Content starts
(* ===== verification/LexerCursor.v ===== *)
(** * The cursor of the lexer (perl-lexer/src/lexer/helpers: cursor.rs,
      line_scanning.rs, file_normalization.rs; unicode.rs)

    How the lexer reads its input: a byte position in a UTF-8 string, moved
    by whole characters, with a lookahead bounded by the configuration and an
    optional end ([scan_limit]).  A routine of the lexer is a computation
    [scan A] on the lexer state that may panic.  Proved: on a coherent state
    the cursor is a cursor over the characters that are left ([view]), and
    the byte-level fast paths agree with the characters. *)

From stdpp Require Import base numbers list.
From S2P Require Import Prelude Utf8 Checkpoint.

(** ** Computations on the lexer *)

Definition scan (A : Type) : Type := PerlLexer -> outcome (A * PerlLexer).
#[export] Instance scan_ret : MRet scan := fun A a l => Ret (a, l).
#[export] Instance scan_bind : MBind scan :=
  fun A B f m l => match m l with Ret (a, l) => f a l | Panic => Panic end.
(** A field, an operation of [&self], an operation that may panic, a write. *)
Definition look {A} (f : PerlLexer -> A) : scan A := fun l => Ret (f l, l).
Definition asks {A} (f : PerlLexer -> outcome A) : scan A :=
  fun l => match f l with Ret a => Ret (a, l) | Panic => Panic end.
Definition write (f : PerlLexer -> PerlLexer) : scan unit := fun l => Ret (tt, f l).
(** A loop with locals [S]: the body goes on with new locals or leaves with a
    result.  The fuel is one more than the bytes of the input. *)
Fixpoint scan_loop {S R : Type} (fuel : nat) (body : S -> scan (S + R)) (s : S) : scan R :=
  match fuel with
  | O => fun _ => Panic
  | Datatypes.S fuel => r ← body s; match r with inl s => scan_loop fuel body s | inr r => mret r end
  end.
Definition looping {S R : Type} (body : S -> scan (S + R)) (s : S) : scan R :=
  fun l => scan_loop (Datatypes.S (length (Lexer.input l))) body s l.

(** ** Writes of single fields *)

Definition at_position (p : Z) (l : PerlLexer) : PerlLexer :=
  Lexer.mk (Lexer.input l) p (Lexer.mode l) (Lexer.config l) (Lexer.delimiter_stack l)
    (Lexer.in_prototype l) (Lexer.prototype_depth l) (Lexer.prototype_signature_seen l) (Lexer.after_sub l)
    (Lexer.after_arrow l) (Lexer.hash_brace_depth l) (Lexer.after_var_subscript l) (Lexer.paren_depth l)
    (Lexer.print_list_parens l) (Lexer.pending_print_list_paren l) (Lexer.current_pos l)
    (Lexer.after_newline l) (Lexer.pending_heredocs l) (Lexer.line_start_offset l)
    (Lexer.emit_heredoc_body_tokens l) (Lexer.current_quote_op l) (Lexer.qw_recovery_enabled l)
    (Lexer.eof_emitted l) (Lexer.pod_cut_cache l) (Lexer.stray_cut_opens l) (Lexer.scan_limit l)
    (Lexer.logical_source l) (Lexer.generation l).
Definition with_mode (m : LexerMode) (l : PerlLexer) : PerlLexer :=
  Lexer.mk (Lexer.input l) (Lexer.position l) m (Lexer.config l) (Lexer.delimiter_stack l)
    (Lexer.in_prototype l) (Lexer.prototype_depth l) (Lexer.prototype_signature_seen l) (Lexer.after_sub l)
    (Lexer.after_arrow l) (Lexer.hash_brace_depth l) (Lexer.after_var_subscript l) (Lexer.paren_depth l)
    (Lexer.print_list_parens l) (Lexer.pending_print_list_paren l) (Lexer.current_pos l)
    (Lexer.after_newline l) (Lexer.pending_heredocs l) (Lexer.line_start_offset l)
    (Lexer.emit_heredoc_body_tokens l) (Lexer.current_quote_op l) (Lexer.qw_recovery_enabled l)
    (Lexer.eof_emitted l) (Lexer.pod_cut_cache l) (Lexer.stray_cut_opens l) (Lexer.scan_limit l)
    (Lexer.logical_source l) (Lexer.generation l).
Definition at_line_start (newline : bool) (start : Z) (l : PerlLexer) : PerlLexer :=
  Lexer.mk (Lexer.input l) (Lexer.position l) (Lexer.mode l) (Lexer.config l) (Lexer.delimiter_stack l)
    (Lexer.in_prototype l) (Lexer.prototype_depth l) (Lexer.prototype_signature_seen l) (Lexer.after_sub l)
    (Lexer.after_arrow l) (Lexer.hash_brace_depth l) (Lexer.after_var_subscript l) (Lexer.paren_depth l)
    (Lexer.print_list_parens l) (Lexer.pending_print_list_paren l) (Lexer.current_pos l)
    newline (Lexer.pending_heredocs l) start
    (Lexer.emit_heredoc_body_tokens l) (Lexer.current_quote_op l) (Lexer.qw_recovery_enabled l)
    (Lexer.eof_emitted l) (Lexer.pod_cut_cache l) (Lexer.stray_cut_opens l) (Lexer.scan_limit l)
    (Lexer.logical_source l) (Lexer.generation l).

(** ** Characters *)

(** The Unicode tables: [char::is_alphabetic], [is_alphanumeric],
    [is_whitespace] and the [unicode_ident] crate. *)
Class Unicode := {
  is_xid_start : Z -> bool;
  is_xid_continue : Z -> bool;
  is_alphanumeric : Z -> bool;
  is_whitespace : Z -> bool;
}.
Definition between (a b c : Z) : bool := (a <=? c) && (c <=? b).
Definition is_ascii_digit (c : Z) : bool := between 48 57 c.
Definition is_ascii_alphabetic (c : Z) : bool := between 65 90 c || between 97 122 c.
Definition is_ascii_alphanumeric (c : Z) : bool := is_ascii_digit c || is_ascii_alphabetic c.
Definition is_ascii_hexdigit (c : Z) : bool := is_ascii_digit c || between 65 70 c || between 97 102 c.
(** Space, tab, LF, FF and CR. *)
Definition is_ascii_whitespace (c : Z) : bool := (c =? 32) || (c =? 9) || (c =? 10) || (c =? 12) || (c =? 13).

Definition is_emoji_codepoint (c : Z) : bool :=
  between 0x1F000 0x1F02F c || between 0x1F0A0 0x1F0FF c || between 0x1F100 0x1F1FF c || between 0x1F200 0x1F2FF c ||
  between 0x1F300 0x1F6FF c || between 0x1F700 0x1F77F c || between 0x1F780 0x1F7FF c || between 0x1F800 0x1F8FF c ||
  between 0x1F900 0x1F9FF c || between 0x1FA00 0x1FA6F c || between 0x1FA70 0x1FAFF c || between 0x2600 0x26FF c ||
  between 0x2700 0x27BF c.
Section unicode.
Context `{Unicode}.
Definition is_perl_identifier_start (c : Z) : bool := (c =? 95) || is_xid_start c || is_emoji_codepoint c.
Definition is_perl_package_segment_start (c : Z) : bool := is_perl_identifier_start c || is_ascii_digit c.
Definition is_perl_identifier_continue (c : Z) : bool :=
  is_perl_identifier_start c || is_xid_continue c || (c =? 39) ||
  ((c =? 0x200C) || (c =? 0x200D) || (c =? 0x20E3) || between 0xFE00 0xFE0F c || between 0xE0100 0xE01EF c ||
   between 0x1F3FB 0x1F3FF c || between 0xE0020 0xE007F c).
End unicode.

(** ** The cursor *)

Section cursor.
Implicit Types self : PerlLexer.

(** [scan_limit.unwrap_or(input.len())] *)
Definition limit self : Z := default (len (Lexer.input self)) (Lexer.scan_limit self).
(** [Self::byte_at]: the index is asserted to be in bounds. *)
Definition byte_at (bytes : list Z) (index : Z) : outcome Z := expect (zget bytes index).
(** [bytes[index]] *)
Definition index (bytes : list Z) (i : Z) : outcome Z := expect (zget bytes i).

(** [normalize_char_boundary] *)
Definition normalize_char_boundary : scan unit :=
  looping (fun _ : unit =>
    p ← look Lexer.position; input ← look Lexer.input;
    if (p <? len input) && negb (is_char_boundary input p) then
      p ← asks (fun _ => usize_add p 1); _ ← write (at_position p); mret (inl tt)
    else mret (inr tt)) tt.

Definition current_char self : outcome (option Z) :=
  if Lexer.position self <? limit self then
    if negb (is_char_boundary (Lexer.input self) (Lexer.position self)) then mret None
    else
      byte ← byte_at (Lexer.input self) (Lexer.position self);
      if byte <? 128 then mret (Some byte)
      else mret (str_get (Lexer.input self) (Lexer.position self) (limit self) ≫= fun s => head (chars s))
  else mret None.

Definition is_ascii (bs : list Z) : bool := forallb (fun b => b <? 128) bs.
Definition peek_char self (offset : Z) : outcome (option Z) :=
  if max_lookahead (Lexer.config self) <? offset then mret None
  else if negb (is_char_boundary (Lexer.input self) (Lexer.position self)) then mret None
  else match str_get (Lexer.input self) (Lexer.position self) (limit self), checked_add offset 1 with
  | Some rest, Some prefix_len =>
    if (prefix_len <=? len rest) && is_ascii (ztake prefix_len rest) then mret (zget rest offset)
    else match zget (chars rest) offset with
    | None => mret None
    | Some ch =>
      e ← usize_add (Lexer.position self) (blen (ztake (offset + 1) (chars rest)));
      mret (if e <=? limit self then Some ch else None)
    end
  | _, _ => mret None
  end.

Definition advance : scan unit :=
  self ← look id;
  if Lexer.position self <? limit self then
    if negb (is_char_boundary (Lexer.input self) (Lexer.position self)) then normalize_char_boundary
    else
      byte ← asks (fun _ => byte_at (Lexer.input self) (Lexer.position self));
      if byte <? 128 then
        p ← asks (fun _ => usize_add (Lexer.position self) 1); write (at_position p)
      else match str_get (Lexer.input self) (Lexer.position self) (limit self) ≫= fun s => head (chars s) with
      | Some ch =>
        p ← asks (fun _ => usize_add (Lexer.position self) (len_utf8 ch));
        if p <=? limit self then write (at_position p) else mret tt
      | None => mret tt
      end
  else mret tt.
Content ends
Content starts
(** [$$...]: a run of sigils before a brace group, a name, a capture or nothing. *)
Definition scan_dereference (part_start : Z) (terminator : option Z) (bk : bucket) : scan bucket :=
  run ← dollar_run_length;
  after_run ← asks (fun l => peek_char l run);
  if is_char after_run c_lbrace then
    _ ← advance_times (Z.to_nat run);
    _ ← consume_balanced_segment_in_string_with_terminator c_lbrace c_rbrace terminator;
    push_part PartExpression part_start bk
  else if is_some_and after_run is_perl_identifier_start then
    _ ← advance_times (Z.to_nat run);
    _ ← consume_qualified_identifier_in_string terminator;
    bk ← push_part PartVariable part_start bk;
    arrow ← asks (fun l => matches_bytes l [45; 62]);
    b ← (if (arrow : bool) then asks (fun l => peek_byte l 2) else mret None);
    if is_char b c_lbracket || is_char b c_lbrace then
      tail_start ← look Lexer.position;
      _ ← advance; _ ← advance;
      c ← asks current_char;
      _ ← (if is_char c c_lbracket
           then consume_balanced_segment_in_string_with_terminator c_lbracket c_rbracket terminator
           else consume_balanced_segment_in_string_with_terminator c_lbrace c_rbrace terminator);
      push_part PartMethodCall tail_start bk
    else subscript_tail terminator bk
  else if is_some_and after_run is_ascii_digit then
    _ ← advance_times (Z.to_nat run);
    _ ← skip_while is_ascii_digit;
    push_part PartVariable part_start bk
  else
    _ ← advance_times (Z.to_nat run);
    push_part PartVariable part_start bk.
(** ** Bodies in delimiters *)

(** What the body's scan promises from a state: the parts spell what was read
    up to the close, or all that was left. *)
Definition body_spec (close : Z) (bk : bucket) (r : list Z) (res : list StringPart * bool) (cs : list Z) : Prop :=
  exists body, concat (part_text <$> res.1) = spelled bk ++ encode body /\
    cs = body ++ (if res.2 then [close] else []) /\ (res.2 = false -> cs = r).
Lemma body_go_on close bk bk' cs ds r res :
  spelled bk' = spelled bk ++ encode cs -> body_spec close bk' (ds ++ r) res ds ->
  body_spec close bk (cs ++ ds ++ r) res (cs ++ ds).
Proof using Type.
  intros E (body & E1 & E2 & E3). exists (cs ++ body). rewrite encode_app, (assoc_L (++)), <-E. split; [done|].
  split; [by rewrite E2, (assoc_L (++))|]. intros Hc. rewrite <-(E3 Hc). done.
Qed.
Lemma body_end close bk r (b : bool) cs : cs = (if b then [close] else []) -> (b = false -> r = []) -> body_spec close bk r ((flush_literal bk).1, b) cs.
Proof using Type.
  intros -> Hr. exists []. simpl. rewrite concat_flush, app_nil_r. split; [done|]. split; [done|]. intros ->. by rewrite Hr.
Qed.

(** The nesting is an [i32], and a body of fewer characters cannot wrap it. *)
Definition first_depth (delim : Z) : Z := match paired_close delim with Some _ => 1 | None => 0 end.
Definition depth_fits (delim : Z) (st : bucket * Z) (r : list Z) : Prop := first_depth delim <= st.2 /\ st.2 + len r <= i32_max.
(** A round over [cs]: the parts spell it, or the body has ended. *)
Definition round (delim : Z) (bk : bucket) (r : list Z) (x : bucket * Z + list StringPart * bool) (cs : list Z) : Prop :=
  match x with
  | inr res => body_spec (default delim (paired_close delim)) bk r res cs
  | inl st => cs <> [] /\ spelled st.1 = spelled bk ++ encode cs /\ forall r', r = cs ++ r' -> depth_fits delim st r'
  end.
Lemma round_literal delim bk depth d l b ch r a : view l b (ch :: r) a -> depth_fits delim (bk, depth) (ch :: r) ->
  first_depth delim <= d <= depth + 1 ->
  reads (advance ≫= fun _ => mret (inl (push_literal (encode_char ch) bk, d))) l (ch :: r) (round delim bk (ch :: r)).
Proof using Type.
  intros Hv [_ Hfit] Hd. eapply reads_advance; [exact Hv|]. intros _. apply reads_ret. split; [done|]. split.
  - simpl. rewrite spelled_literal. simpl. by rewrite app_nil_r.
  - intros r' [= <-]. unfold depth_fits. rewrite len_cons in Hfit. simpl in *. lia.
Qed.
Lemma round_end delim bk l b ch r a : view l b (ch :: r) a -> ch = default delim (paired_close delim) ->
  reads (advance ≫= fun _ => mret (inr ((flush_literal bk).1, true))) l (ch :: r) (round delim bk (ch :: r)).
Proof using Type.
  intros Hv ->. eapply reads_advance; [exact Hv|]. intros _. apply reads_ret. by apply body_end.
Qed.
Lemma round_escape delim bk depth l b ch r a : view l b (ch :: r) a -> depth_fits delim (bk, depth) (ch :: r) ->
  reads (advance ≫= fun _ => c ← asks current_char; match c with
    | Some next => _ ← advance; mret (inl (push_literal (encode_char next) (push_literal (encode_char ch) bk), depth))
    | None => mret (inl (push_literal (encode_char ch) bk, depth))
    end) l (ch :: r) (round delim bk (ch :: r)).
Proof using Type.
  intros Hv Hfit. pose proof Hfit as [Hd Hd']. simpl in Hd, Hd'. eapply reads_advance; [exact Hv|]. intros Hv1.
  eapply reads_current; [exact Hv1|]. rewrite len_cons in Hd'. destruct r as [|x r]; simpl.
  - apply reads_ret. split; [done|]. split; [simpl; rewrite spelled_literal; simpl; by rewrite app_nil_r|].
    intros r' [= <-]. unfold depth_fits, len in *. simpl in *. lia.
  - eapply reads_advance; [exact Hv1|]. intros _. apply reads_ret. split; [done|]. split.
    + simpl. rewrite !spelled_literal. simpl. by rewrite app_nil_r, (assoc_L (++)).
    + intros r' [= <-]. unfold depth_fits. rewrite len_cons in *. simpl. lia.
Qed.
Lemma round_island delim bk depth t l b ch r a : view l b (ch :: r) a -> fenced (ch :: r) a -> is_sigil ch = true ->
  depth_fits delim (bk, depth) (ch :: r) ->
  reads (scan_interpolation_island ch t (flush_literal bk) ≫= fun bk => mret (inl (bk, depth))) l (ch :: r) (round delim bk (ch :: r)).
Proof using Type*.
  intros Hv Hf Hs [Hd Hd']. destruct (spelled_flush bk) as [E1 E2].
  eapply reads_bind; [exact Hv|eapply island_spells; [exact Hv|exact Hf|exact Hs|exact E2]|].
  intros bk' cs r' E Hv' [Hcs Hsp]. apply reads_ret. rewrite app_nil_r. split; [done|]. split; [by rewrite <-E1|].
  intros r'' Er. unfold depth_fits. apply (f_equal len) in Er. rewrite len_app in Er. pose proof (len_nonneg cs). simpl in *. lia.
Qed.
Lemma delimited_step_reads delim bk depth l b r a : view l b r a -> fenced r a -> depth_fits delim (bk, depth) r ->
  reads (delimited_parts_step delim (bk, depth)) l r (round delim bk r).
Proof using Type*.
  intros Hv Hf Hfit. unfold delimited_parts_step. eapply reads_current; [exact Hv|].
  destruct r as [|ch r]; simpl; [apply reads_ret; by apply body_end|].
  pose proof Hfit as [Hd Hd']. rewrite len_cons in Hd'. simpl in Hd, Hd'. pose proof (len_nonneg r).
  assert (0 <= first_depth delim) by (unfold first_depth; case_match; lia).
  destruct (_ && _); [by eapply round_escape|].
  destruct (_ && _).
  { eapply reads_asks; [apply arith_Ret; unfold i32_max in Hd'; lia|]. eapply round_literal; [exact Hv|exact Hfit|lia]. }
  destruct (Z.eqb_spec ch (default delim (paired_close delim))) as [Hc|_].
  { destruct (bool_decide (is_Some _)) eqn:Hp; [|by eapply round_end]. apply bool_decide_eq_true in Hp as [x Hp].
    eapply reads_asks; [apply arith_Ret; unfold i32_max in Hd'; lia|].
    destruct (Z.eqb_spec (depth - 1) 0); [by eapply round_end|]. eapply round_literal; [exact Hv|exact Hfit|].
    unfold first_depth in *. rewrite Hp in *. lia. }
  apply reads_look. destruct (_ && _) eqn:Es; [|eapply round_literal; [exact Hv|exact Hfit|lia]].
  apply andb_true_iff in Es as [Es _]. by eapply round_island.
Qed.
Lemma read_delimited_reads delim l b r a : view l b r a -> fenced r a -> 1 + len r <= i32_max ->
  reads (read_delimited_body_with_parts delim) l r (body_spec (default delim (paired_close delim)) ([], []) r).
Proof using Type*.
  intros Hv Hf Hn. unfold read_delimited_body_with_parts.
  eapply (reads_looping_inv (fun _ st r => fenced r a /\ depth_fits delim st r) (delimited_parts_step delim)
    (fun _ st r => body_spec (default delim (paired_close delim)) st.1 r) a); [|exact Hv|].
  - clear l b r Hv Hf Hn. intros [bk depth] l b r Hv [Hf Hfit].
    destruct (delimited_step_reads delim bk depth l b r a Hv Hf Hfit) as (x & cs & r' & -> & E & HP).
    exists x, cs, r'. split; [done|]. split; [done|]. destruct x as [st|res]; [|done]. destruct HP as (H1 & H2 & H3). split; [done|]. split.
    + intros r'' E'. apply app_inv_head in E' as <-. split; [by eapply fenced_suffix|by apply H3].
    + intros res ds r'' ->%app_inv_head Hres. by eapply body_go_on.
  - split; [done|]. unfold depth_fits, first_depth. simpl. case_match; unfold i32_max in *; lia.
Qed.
Content ends
## Requirement
From the records above, print only the lines between the one holding "(* ===== verification/LexerCursor.v ===== *)" and the one holding "fun l => scan_loop", inclusive, exactly as they stand.

## Completed exercise
(* ===== verification/LexerCursor.v ===== *)
(** * The cursor of the lexer (perl-lexer/src/lexer/helpers: cursor.rs,
      line_scanning.rs, file_normalization.rs; unicode.rs)

    How the lexer reads its input: a byte position in a UTF-8 string, moved
    by whole characters, with a lookahead bounded by the configuration and an
    optional end ([scan_limit]).  A routine of the lexer is a computation
    [scan A] on the lexer state that may panic.  Proved: on a coherent state
    the cursor is a cursor over the characters that are left ([view]), and
    the byte-level fast paths agree with the characters. *)

From stdpp Require Import base numbers list.
From S2P Require Import Prelude Utf8 Checkpoint.

(** ** Computations on the lexer *)

Definition scan (A : Type) : Type := PerlLexer -> outcome (A * PerlLexer).
#[export] Instance scan_ret : MRet scan := fun A a l => Ret (a, l).
#[export] Instance scan_bind : MBind scan :=
  fun A B f m l => match m l with Ret (a, l) => f a l | Panic => Panic end.
(** A field, an operation of [&self], an operation that may panic, a write. *)
Definition look {A} (f : PerlLexer -> A) : scan A := fun l => Ret (f l, l).
Definition asks {A} (f : PerlLexer -> outcome A) : scan A :=
  fun l => match f l with Ret a => Ret (a, l) | Panic => Panic end.
Definition write (f : PerlLexer -> PerlLexer) : scan unit := fun l => Ret (tt, f l).
(** A loop with locals [S]: the body goes on with new locals or leaves with a
    result.  The fuel is one more than the bytes of the input. *)
Fixpoint scan_loop {S R : Type} (fuel : nat) (body : S -> scan (S + R)) (s : S) : scan R :=
  match fuel with
  | O => fun _ => Panic
  | Datatypes.S fuel => r ← body s; match r with inl s => scan_loop fuel body s | inr r => mret r end
  end.
Definition looping {S R : Type} (body : S -> scan (S + R)) (s : S) : scan R :=
  fun l => scan_loop (Datatypes.S (length (Lexer.input l))) body s l.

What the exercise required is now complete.